Yes I have been looking on their too. They do have some nice ones but quite often its collect only and the places are too far away. Ill keep looking though


----------



## Kyria (Oct 29, 2011)

magpie said:


> Is he definitely a fancy goldfish? It's just he looks more like a comet to me, in the photo's you posted in your other thread...


Ive no idea what he is  I just thought because of his big tail he was a fancy one.


----------



## Phoenix24 (Apr 6, 2013)

Kyria said he was a double tailed fish originally. Does he look more like these:

https://www.google.co.uk/search?esp...65018258&ei=M2WZU4LnCe-O7QberoFw&ved=0CCEQsyU

(Fancies)

or these:

https://www.google.co.uk/search?esp....9.0....0...1c.1.46.img..0.14.639.mGe4pj-jFTQ

(comets)


----------



## Kyria (Oct 29, 2011)

Phoenix24 said:


> Kyria said he was a double tailed fish originally. Does he look more like these:
> 
> https://www.google.co.uk/search?esp...65018258&ei=M2WZU4LnCe-O7QberoFw&ved=0CCEQsyU
> 
> ...


Looking at the pics he looks more like a comet. Here is a pic :


----------



## Phoenix24 (Apr 6, 2013)

Hmm yes, more like a comet. Some comets have big fancy looking tails, but the tail is just a guide - its more the body shape that is important. You see, the fancy goldfish we mean are the ones with very rounded bodies - they have been bred this way, its not natural. Those kind of fancy goldfish do not swim that fast, and because of inbreeding are quite delicate, and this is why we don't recommend they live in a pond all year round (winter is too cold for them) or mix them with faster moving fish (they can't compete). 

The comets (or comet like goldfish) have the more natural shaped body - more like a torpedo - which means they can swim faster, and thus need much more room. This is why we recommend they live in a pond, because no aquarium gives them the space that they need for swimming.
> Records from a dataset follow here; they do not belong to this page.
(** ** Socket addresses

    [SocketAddr::from_str] and its [Display].  The numbers have no limit on their
    digits, only on their value; the IPv6 scope is read and not kept. *)

Definition read_port : parser Z := fun s =>
  '(_, s) ← read_given_char ":" s;
  read_number 10 usize_max 65535 true s.

Definition read_scope_id : parser Z := fun s =>
  '(_, s) ← read_given_char "%" s;
  read_number 10 usize_max u32_max true s.

Definition read_socket_addr : parser SocketAddr := fun s =>
  match ('(a, s) ← read_ipv4_addr s; '(p, s) ← read_port s; Some (mkSocketAddr (V4 a) p, s)) with
  | Some x => Some x
  | None =>
      '(_, s) ← read_given_char "[" s;
      '(a, s) ← read_ipv6_addr s;
      let s := match read_scope_id s with Some (_, s) => s | None => s end in
      '(_, s) ← read_given_char "]" s;
      '(p, s) ← read_port s;
      Some (mkSocketAddr (V6 a) p, s)
  end.
Definition parse_socket_addr (s : list byte) : option SocketAddr := parse_with read_socket_addr s.

Definition fmt_socket_addr (a : SocketAddr) : list byte :=
  match ip a with
  | V4 x => fmt_ipv4 x ++ ":"%byte :: print_dec (port a)
  | V6 x => "["%byte :: fmt_ipv6 x ++ ["]"; ":"]%byte ++ print_dec (port a)
  end.

Example socket_addr_ex : parse_socket_addr (bytes_of "[fd00::1]:6881") = Some (mkSocketAddr (V6 (0xfd00 * 2 ^ 112 + 1)) 6881).
Proof. reflexivity. Qed.
Example socket_addr_fmt : fmt_socket_addr (mkSocketAddr (V4 168296450) 51413) = bytes_of "10.8.0.2:51413".
Proof. reflexivity. Qed.

(** ** The parsed numbers fit their width *)

Lemma to_digit_nonneg radix b d : to_digit radix b = Some d -> 0 <= radix -> 0 <= d.
Proof.
  unfold to_digit. intros H Hr.
  destruct (_ <? radix) eqn:E; [|done]. injection H as <-.
  repeat match goal with |- context [if ?c then _ else _] => destruct c eqn:?E end; lia.
Qed.

Lemma read_digits_range radix md max s : forall n c n' c' r,
  0 <= radix -> 0 <= n <= max -> read_digits radix md max n c s = Some (n', c', r) -> 0 <= n' <= max.
Proof.
  induction s as [|b s IH]; intros n c n' c' r Hr Hn; cbn [read_digits]; [by intros [= <- _ _]|].
  destruct (to_digit radix b) as [d|] eqn:Ed; [|by intros [= <- _ _]].
  apply to_digit_nonneg in Ed; [|done].
  destruct (Z.gtb_spec (n * radix + d) max); [done|]. destruct (_ >? md); [done|].
  apply IH; [done|]. nia.
Qed.

Lemma read_number_range radix md max z s n r :
  0 <= radix -> 0 <= max -> read_number radix md max z s = Some (n, r) -> 0 <= n <= max.
Proof.
  unfold read_number. intros Hr Hm H. destruct (read_digits radix md max 0 0 s) as [[[n' c'] r']|] eqn:E; [|done].
  cbn [mbind option_bind] in H. destruct (c' =? 0); [done|]. destruct (_ && _); [done|]. injection H as <- _.
  eapply read_digits_range; [| |exact E]; lia.
Qed.

Lemma read_separator_Some {A} sep i (p : parser A) s x :
  read_separator sep i p s = Some x -> exists s', p s' = Some x.
Proof.
  unfold read_separator. destruct (i >? 0); [|by exists s].
  destruct (read_given_char sep s) as [[u s']|]; [by exists s'|done].
Qed.

Lemma read_ipv4_range s a r : read_ipv4_addr s = Some (a, r) -> in_width 32 a.
Proof.
  unfold read_ipv4_addr. intros H.
  repeat match type of H with
  | (read_separator ?sep ?i (read_number ?x ?m ?b ?z) ?s ≫= _) = _ =>
      let E := fresh "E" in
      destruct (read_separator sep i (read_number x m b z) s) as [[? ?]|] eqn:E; [|done];
      apply read_separator_Some in E as [? E]; apply read_number_range in E; [|lia..];
      cbn [mbind option_bind] in H
  end.
  injection H as <- _. unfold in_width. lia.
Qed.

Lemma of_groups_range gs : forall acc k,
  0 <= k -> 0 <= acc < 65536 ^ k -> Forall (fun g => 0 <= g <= 65535) gs ->
  0 <= foldl (fun a g => a * 65536 + g) acc gs < 65536 ^ (k + len gs).
Proof.
  induction gs as [|g gs IH]; intros acc k Hk Ha Hg; cbn [foldl].
  { change (len []) with 0. by rewrite Z.add_0_r. }
  apply Forall_cons in Hg as [Hg Hgs]. rewrite len_cons.
  replace (k + (1 + len gs)) with (k + 1 + len gs) by lia. apply IH; [lia| |done].
  rewrite Z.pow_add_r by lia. lia.
Qed.

Lemma read_groups_range fuel : forall i limit s gs v r,
  0 <= i -> i + Z.of_nat fuel = limit -> read_groups fuel i limit s = (gs, v, r) ->
  Forall (fun g => 0 <= g <= 65535) gs /\ len gs <= limit - i.
Proof.
  induction fuel as [|fuel IH]; intros i limit s gs v r Hi Hl H; cbn [read_groups] in H.
  { injection H as <- _ _. split; [constructor|]. change (len []) with 0. lia. }
  destruct (if i <? limit - 1 then read_separator ":" i read_ipv4_addr s else None) as [[a s']|] eqn:E.
  - injection H as <- _ _. destruct (Z.ltb_spec i (limit - 1)); [|done].
    apply read_separator_Some in E as [s0 E]. apply read_ipv4_range in E. unfold in_width in E.
    split; [|change (len [Z.shiftr a 16; Z.land a 65535]) with 2; lia].
    change 65535 with (Z.ones 16) at 2. rewrite Z.shiftr_div_pow2, Z.land_ones by lia.
    apply Forall_cons. split; [|apply Forall_singleton].
    + split; [apply Z.div_pos; lia|]. assert (a / 2 ^ 16 < 65536); [apply Z.div_lt_upper_bound; lia|lia].
    + pose proof (Z.mod_pos_bound a (2 ^ 16)). lia.
  - destruct (read_separator ":" i (read_number 16 4 65535 true) s) as [[g s']|] eqn:Eg.
    + apply read_separator_Some in Eg as [s0 Eg]. apply read_number_range in Eg; [|lia..].
      destruct (read_groups fuel (i + 1) limit s') as [[gs' v'] r'] eqn:Er. injection H as <- _ _.
      apply IH in Er as [H1 H2]; [|lia..]. rewrite len_cons. split; [by constructor|lia].
    + injection H as <- _ _. split; [constructor|]. change (len []) with 0. lia.
Qed.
All kinds of goldfish need a lot of room, but for the round bodied fish its not so much distance as volume of water they need (to avoid stunting - a big problem because their bodies have been changed through breeding so much, the roundness is essentially a malformation), and for the comet-like fish it is the distance and volume (hence a pond, not an aquarium). Because the comets have not been messed with as much in terms of body shape, they are tough enough to survive outside all winter (so long as the pond is deep enough for them to escape the ice if it freezes).

I think the best thing for your fish is to be re-homed to somewhere with a pond with similar fish (goldfish may not shoal but they are social).


----------



## Kyria (Oct 29, 2011)

Phoenix24 said:


> Hmm yes, more like a comet. Some comets have big fancy looking tails, but the tail is just a guide - its more the body shape that is important. You see, the fancy goldfish we mean are the ones with very rounded bodies - they have been bred this way, its not natural. Those kind of fancy goldfish do not swim that fast, and because of inbreeding are quite delicate, and this is why we don't recommend they live in a pond all year round (winter is too cold for them) or mix them with faster moving fish (they can't compete).
> 
> The comets (or comet like goldfish) have the more natural shaped body - more like a torpedo - which means they can swim faster, and thus need much more room. This is why we recommend they live in a pond, because no aquarium gives them the space that they need for swimming.
> 
> ...


Hi Phoenix 

Yes Im 100% sure he is a comet he doesnt have a round body his body is shaped like a mini torpedo my daughter also agreed.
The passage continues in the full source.